A talent scout for KMOX had heard their work in an audition and offered them a job on the radio. It was 1938, and there was still a lingering economic Depression, so having a job at such a prestigious station made their decision a bit easier.
St. Louis, while not the city Chicago was, offered Mary and Ruth plenty of opportunities. They won a national yodeling competition, which was held at Kiel Auditorium, employing a vocal technique known as triple-tongue yodels. They became part of Pappy Cheshire’s group on KMOX and regularly participated in the Barnyard Follies show and The Old Fashioned Barn Dance show, sponsored by “Uncle” Dick Slack’s furniture stores, endearing them to the rural listeners as well as those in the city. They also were on a Saturday morning show that KMOX fed live to the CBS Network.

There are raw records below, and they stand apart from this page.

(** The state its execution record ends in. *)
Definition outcome_execution (j : Job) (res : ExecutionResult) : ExecutionState :=
  if bool_decide (reason_of res = ReasonCancelled) ||
     bool_decide (j_State j = JobStateCancelRequested) then ExecutionCancelled
  else if res_Success res then ExecutionCompleted
  else if bool_decide (reason_of res = ReasonTimeout) then ExecutionTimeout
  else ExecutionFailed.

(** The job after the result: a retry waits for its backoff, detached from
    the worker; every other outcome stamps the completion. *)
Definition settled (oob : float64 → Z) (j : Job) (attempt : Z) (now : time) (j' : Job) : Prop :=
  same_spec j j' ∧ j_Attempt j' = j_Attempt j ∧
  if bool_decide (j_State j' = JobStateRetrying)
  then (∃ rnd, j_NextRetryAt j' =
                 Some (time_add now (computeBackoff oob (j_RetryPolicy j) attempt rnd))) ∧
       j_WorkerID j' = "" ∧ j_ExecutionID j' = "" ∧ j_CompletedAt j' = j_CompletedAt j
  else j_CompletedAt j' = Some now ∧ j_WorkerID j' = j_WorkerID j ∧
       j_NextRetryAt j' = j_NextRetryAt j.

(** The error the job keeps: the reported one, "timeout" for a timed-out
    attempt, and on success the one it had. *)
Definition outcome_error (j : Job) (res : ExecutionResult) : string :=
  match outcome_execution j res with
  | ExecutionCompleted => j_LastError j
  | ExecutionTimeout => "timeout"
  | _ => res_Error res
  end.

Pappy Cheshire was a promoter, and he schooled the girls in the realities of the radio business for entertainers. He didn’t pay his people as well as one might expect because, he reasoned, the radio exposure created plenty of opportunities for personal appearances, and that’s where the money was. And there was plenty of demand for the Miccolis Sisters.
There were many hillbilly entertainers leading the same sort of life, among them a comic musician named Ambrose Haley. Haley had played the stand-up bass with several groups at KMOX and was kept busy doing the personal appearance circuit too. His infectious comedy, which was a throwback to the days of Vaudeville, made him a popular booking at county fairs throughout the Midwest, and he approached Ruth and Mary about joining his program, which was then being broadcast on KXOK. That station, owned by the St. Louis Star-Times had its studios in the newspaper’s building at 12th and Delmar, just a few blocks north of the KMOX Mart Building studios.
Their work on KXOK also gave the Miccolis Sisters more national exposure, this time on the fledgling ABC Radio Network. Because their change in stations came during World War II, Mary was forced to expand her act a bit. The war had tapped many of radio’s male entertainers for conscription into the service, and Haley’s act needed a straight man. Mary became the “straight woman.”
KXOK was also a conduit for the two women to strike up a professional relationship with one of Hollywood’s most famous cowboy stars, Roy Rogers. He came to town for an extended appearance and visited the station, where he met Mary and Ruth, and he invited them to join him in his visits to local veterans hospitals and military posts and in his act, which was playing at the Fox Theater.
When Ambrose Haley got an offer of a job at WIBW in Topeka, he took it and moved the Miccolis Sisters too. After many years in the broadcast entertainment business, Mary and Ruth Miccolis retired in the Kansas City area with their families.